● **Exercise**
Filter these entries down to lines holding "Decision".

● **Source records**
- - - -

(* ===== verification/PathFacts.v ===== *)
(** Facts about paths: absolute paths written as lists of names, what the operations of
    [RustPath] do on them, and canonicalization under the laws of a POSIX file system. *)
From S2P Require Import Prelude RustStr RustStrFacts RustText Enterprise RustPath.

(** * Absolute paths as lists of names *)

Definition valid_name (name : string) : Prop :=
  name <> "" /\ name <> "." /\ name <> ".." /\ slash ∉ String.list_ascii_of_string name.

#[export] Instance valid_name_dec name : Decision (valid_name name).
Proof. unfold valid_name. apply _. Defined.

Definition valid_names (names : list string) : Prop := Forall valid_name names.
#[export] Instance valid_names_dec names : Decision (valid_names names).
Proof. unfold valid_names. apply _. Defined.

#[export] Instance normal_inj : Inj (=) (=) Normal.
Proof. by intros ?? [= ->]. Qed.

(** ["/a/b"] for [["a"; "b"]]. *)
Definition abs (names : list string) : PathBuf := "/" +:+ str_join "/" names.
#[global] Arguments abs : simpl never.

Lemma split_char_none c s : c ∉ String.list_ascii_of_string s -> split_char c s = [s].
Proof.
  induction s as [|a s IH]; [done|]. cbn. intros [Ha Hs]%not_elem_of_cons.
  destruct (Ascii.eqb_spec a c) as [->|_]; [done|]. by rewrite IH.
Qed.

Lemma split_char_sep c s t : c ∉ String.list_ascii_of_string s ->
  split_char c (s +:+ String c t) = s :: split_char c t.
Proof.
  induction s as [|a s IH]; cbn; [by rewrite Ascii.eqb_refl|]. intros [Ha Hs]%not_elem_of_cons.
  destruct (Ascii.eqb_spec a c) as [->|_]; [done|]. by rewrite IH.
Qed.

Lemma split_char_join l : valid_names l -> l <> [] -> split_char slash (str_join "/" l) = l.
Proof.
  induction l as [|s [|s' l] IH]; intros Hl Hne; [done| |].
  - apply Forall_inv in Hl as (_ & _ & _ & Hs). by apply split_char_none.
  - apply Forall_cons in Hl as [(_ & _ & _ & Hs) Hl].
    change (str_join "/" (s :: s' :: l)) with (s +:+ String slash (str_join "/" (s' :: l))).
    rewrite split_char_sep by done. by rewrite IH.
Qed.

Lemma valid_not_noise s : valid_name s -> is_noise s = false.
Proof. intros (H1 & H2 & _). unfold is_noise. by rewrite bool_decide_eq_false_2 by tauto. Qed.

Lemma valid_component s : valid_name s -> segment_component s = Normal s.
Proof. intros (_ & _ & H & _). unfold segment_component. by rewrite bool_decide_eq_false_2. Qed.

Lemma path_parts_abs l : valid_names l ->
  path_parts (abs l) = (Some RootDir, match l with [] => [""] | _ => l end).
Proof.
  intros Hl. unfold path_parts, abs.
  change (split_char slash ("/" +:+ str_join "/" l)) with ("" :: split_char slash (str_join "/" l)).
  change (is_absolute ("/" +:+ str_join "/" l)) with true. cbn iota. f_equal.
  destruct l as [|s l]; [done|]. by rewrite split_char_join.
Qed.

Lemma valid_filter l : valid_names l ->
  filter (fun s => is_noise s = false) (match l with [] => [""] | _ => l end) = l.
Proof.
  intros Hl. destruct l as [|s l]; [done|]. revert Hl. generalize (s :: l). clear s l.
  induction 1 as [|s l Hs Hl IH]; [done|]. rewrite filter_cons_True by by apply valid_not_noise. by rewrite IH.
Qed.

Lemma components_abs l : valid_names l -> components (abs l) = RootDir :: (Normal <$> l).
Proof.
  intros Hl. unfold components. rewrite path_parts_abs by done. rewrite valid_filter by done.
  cbn [option_list app]. f_equal. induction Hl as [|s l Hs Hl IH]; [done|]. cbn. by rewrite valid_component, IH.
Qed.

Lemma abs_inj l l' : valid_names l -> valid_names l' -> components (abs l) = components (abs l') -> l = l'.
Proof.
  intros Hl Hl'. rewrite !components_abs by done. intros [= H].
  by apply (inj (fmap Normal)) in H.
Qed.

Lemma path_eqb_abs l l' : valid_names l -> valid_names l' -> path_eqb (abs l) (abs l') = bool_decide (l = l').
Proof.
  intros Hl Hl'. unfold path_eqb. apply bool_decide_ext. split; [by apply abs_inj|by intros ->].
Qed.

Lemma starts_with_abs l l' : valid_names l -> valid_names l' ->
  path_starts_with (abs l) (abs l') = bool_decide (l' `prefix_of` l).
Proof.
  intros Hl Hl'. unfold path_starts_with. rewrite !components_abs by done. apply bool_decide_ext. split.
  - intros H%prefix_cons_inv_2. destruct H as [k Hk].
    apply fmap_app_inv in Hk as (l1 & l2 & H1 & H2 & ->). apply (inj (fmap Normal)) in H1.
    subst. by exists l2.
  - intros [k ->]. exists (Normal <$> k). by rewrite fmap_app.
Qed.

Lemma has_parent_dir_abs l : valid_names l -> has_parent_dir (abs l) = false.
Proof.
  intros Hl. unfold has_parent_dir. rewrite components_abs by done. clear Hl.
  change (existsb (fun c => bool_decide (c = ParentDir)) (Normal <$> l) = false).
  by induction l.
Qed.

Lemma is_absolute_abs l : is_absolute (abs l) = true.
Proof. done. Qed.

Lemma trim_noise_valid l : valid_names l -> trim_noise l = l.
Proof. destruct 1 as [|s l Hs _]; [done|]. cbn. by rewrite valid_not_noise. Qed.

Lemma valid_reverse l : valid_names l -> valid_names (reverse l).
Proof. unfold valid_names. by rewrite Forall_reverse. Qed.

Lemma trim_noise_end_valid l : valid_names l -> trim_noise_end l = l.
Proof.
  intros Hl. unfold trim_noise_end. rewrite trim_noise_valid by by apply valid_reverse.
  by rewrite reverse_involutive.
Qed.

Lemma list_ascii_app s t :
  String.list_ascii_of_string (s +:+ t) = String.list_ascii_of_string s ++ String.list_ascii_of_string t.
Proof. induction s as [|a s IH]; [done|]. cbn. by f_equal. Qed.

Lemma parent_abs l n : valid_names (l ++ [n]) -> parent (abs (l ++ [n])) = Some (abs l).
Proof.
  intros Hl. unfold parent. rewrite path_parts_abs by done.
  assert (match l ++ [n] with [] => [""] | _ => l ++ [n] end = l ++ [n]) as -> by (by destruct l).
  rewrite trim_noise_end_valid, reverse_snoc by done. cbn iota. rewrite reverse_involutive.
  apply Forall_app in Hl as [Hl _]. by rewrite trim_noise_end_valid.
Qed.

Lemma parent_root : parent (abs []) = None.
Proof. done. Qed.

Lemma file_name_abs l n : valid_names (l ++ [n]) -> file_name (abs (l ++ [n])) = Some n.
Proof.
  intros Hl. unfold file_name. rewrite components_abs, fmap_app by done.
  change (RootDir :: (Normal <$> l) ++ (Normal <$> [n])) with ((RootDir :: (Normal <$> l)) ++ [Normal n]).
  by rewrite last_snoc.
Qed.

Lemma str_join_snoc l n : l <> [] -> str_join "/" (l ++ [n]) = str_join "/" l +:+ "/" +:+ n.
Proof.
  induction l as [|s [|s' l] IH]; intros Hne; [done|done|].
  change (s +:+ "/" +:+ str_join "/" ((s' :: l) ++ [n]) = (s +:+ "/" +:+ str_join "/" (s' :: l)) +:+ "/" +:+ n).
  rewrite IH by done. by rewrite !str_app_assoc.
Qed.

Lemma starts_with_slash a s : starts_with "/" (String a s) = Ascii.eqb slash a.
Proof.
  unfold starts_with.
  change (strip_prefix "/" (String a s)) with (if Ascii.eqb slash a then Some s else None).
  by destruct (Ascii.eqb slash a).
Qed.

(** A name is relative and does not end in a separator. *)
Lemma not_absolute s : slash ∉ String.list_ascii_of_string s -> is_absolute s = false.
Proof.
  unfold is_absolute. destruct s as [|a s]; [done|]. intros [Ha _]%not_elem_of_cons.
  rewrite starts_with_slash. by apply Ascii.eqb_neq.
Qed.

Lemma ends_in_slash s n : n <> "" -> slash ∉ String.list_ascii_of_string n ->
  starts_with "/" (String.rev (s +:+ n)) = false.
Proof.
  intros Hne Hn. rewrite str_rev_app.
  assert (exists a n', String.rev n = String a n' /\ a <> slash) as (a & n' & -> & Ha).
  { destruct (String.rev n) as [|a n'] eqn:E.
    - by rewrite <- (str_rev_involutive n), E in Hne.
    - exists a, n'. split; [done|]. intros ->. apply Hn.
      rewrite <- (str_rev_involutive n), E, str_rev_cons, list_ascii_app. set_solver. }
  change (String a n' +:+ String.rev s) with (String a (n' +:+ String.rev s)).
  rewrite starts_with_slash. by apply Ascii.eqb_neq.
Qed.

Lemma join_abs l n : valid_names (l ++ [n]) -> path_join (abs l) n = abs (l ++ [n]).
Proof.
  intros Hl. apply Forall_app in Hl as [Hl (_ & _ & _ & Hn)%Forall_inv].
  unfold path_join. rewrite not_absolute by done. unfold abs.
  destruct l as [|s l _] using rev_ind; [done|].
  apply Forall_app in Hl as [Hl (Hs & _ & _ & Hs')%Forall_inv].
  rewrite (str_join_snoc (l ++ [s])) by (by destruct l).
  rewrite <- (str_app_assoc "/" (str_join "/" (l ++ [s]))).
  assert (exists t, "/" +:+ str_join "/" (l ++ [s]) = t +:+ s) as [t ->].
  { destruct l as [|s0 l]; [by exists "/"|]. exists ("/" +:+ str_join "/" (s0 :: l) +:+ "/").
    by rewrite str_join_snoc, !str_app_assoc. }
  rewrite ends_in_slash, orb_false_r by done.
  assert (str_is_empty (t +:+ s) = false) as -> by (destruct t; [by destruct s|done]). done.
Qed.

Lemma str_join_cons s l : l <> [] -> str_join "/" (s :: l) = s +:+ "/" +:+ str_join "/" l.
Proof. by destruct l. Qed.

Lemma join_relative l ms : valid_names (l ++ ms) -> ms <> [] ->
  path_join (abs l) (str_join "/" ms) = abs (l ++ ms).
Proof.
  intros Hl Hne. destruct ms as [|m ms]; [done|]. clear Hne.
  destruct (decide (ms = [])) as [->|Hms]; [by apply join_abs|].
  rewrite str_join_cons by done.
  apply Forall_app in Hl as [Hl Hm]. apply Forall_cons in Hm as [Hm Hms'].
  assert (valid_names (l ++ [m])) as Hlm by (apply Forall_app; auto using Forall_singleton).
  pose proof (join_abs l m Hlm) as Hj. revert Hj. unfold path_join.
  destruct Hm as (Hm0 & _ & _ & Hm1). rewrite (not_absolute m) by done.
  destruct m as [|a m]; [done|]. cbn [String.append]. unfold is_absolute. rewrite starts_with_slash.
  apply not_elem_of_cons in Hm1 as [Ha _]. rewrite (proj2 (Ascii.eqb_neq _ _) Ha).
  intros Hj. replace (abs (l ++ String a m :: ms)) with (abs (l ++ [String a m]) +:+ "/" +:+ str_join "/" ms).
  - rewrite <- Hj. destruct (_ || _).
    + change (String a (m +:+ "/" +:+ str_join "/" ms)) with (String a m +:+ "/" +:+ str_join "/" ms).
      by rewrite !str_app_assoc.
    + change (String a (m +:+ "/" +:+ str_join "/" ms)) with (String a m +:+ "/" +:+ str_join "/" ms).
      by rewrite !str_app_assoc.
  - unfold abs. rewrite !str_app_assoc. f_equal. clear -Hms.
    induction l as [|s l IH]; [by destruct ms|].
    change ((s :: l) ++ ?k) with (s :: (l ++ k)). rewrite !str_join_cons by (by destruct l).
    rewrite !str_app_assoc. by rewrite <- IH.
Qed.

Lemma tail_trim_valid s l : valid_names (s :: l) -> tail (trim_noise (s :: l)) = l.
Proof. intros H. by rewrite trim_noise_valid. Qed.

Lemma drop_components_valid l : forall m, valid_names (l ++ m) -> drop_components (length l) (l ++ m) = m.
Proof.
  induction l as [|s l IH]; intros m Hl; [done|]. cbn [length drop_components app].
  rewrite tail_trim_valid by done. apply IH. by apply Forall_inv_tail in Hl.
Qed.

Lemma strip_prefix_abs l m : valid_names (l ++ m) ->
  path_strip_prefix (abs (l ++ m)) (abs l) = Some (str_join "/" m).
Proof.
  intros H. pose proof H as [Hl Hm]%Forall_app. unfold path_strip_prefix.
  rewrite starts_with_abs, bool_decide_eq_true_2, path_parts_abs, components_abs by (done || by exists m).
  cbn [length]. rewrite length_fmap. do 2 f_equal.
  destruct (decide (l ++ m = [])) as [Hnil|Hne].
  - apply app_eq_nil in Hnil as [-> ->]. done.
  - assert (match l ++ m with [] => [""] | _ => l ++ m end = l ++ m) as -> by (by destruct (l ++ m)).
    by rewrite drop_components_valid, trim_noise_valid, trim_noise_end_valid.
Qed.

(** ** A separator at the end *)

Lemma path_parts_trailing l n : valid_names (l ++ [n]) ->
  path_parts (abs (l ++ [n]) +:+ "/") = (Some RootDir, l ++ [n; ""]).
Proof.
  intros Hl. unfold path_parts, abs. rewrite str_app_assoc.
  change (is_absolute ("/" +:+ str_join "/" (l ++ [n]) +:+ "/")) with true.
  change (split_char slash ("/" +:+ str_join "/" (l ++ [n]) +:+ "/"))
    with ("" :: split_char slash (str_join "/" (l ++ [n]) +:+ "/")). cbn iota. f_equal.
  induction l as [|s l IH].
  - apply Forall_inv in Hl as (_ & _ & _ & Hn). change (n +:+ "/") with (n +:+ String slash "").
    by rewrite split_char_sep.
  - apply Forall_cons in Hl as [(_ & _ & _ & Hs) Hl].
    change ((s :: l) ++ [n]) with (s :: (l ++ [n])). rewrite str_join_cons by (by destruct l).
    rewrite !str_app_assoc. change ("/" +:+ ?x) with (String slash x).
    rewrite split_char_sep by done. by rewrite IH.
Qed.

Lemma segments_valid l : valid_names l -> segment_component <$> l = Normal <$> l.
Proof. induction 1 as [|s l Hs Hl IH]; [done|]. cbn. by rewrite valid_component, IH. Qed.

Lemma filter_valid l : valid_names l -> filter (fun s => is_noise s = false) l = l.
Proof. intros Hl. apply valid_filter in Hl as Hf. by destruct l. Qed.

Lemma components_trailing l n : valid_names (l ++ [n]) ->
  components (abs (l ++ [n]) +:+ "/") = components (abs (l ++ [n])).
Proof.
  intros Hl. rewrite components_abs by done. unfold components. rewrite path_parts_trailing by done.
  change (l ++ [n; ""]) with (l ++ [n] ++ [""]). rewrite app_assoc, filter_app, filter_valid by done.
  change (filter (fun s => is_noise s = false) [""]) with (@nil string). rewrite app_nil_r.
  cbn [option_list app]. by rewrite segments_valid.
Qed.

- - - -

● **Response below**
#[export] Instance valid_name_dec name : Decision (valid_name name).
#[export] Instance valid_names_dec names : Decision (valid_names names).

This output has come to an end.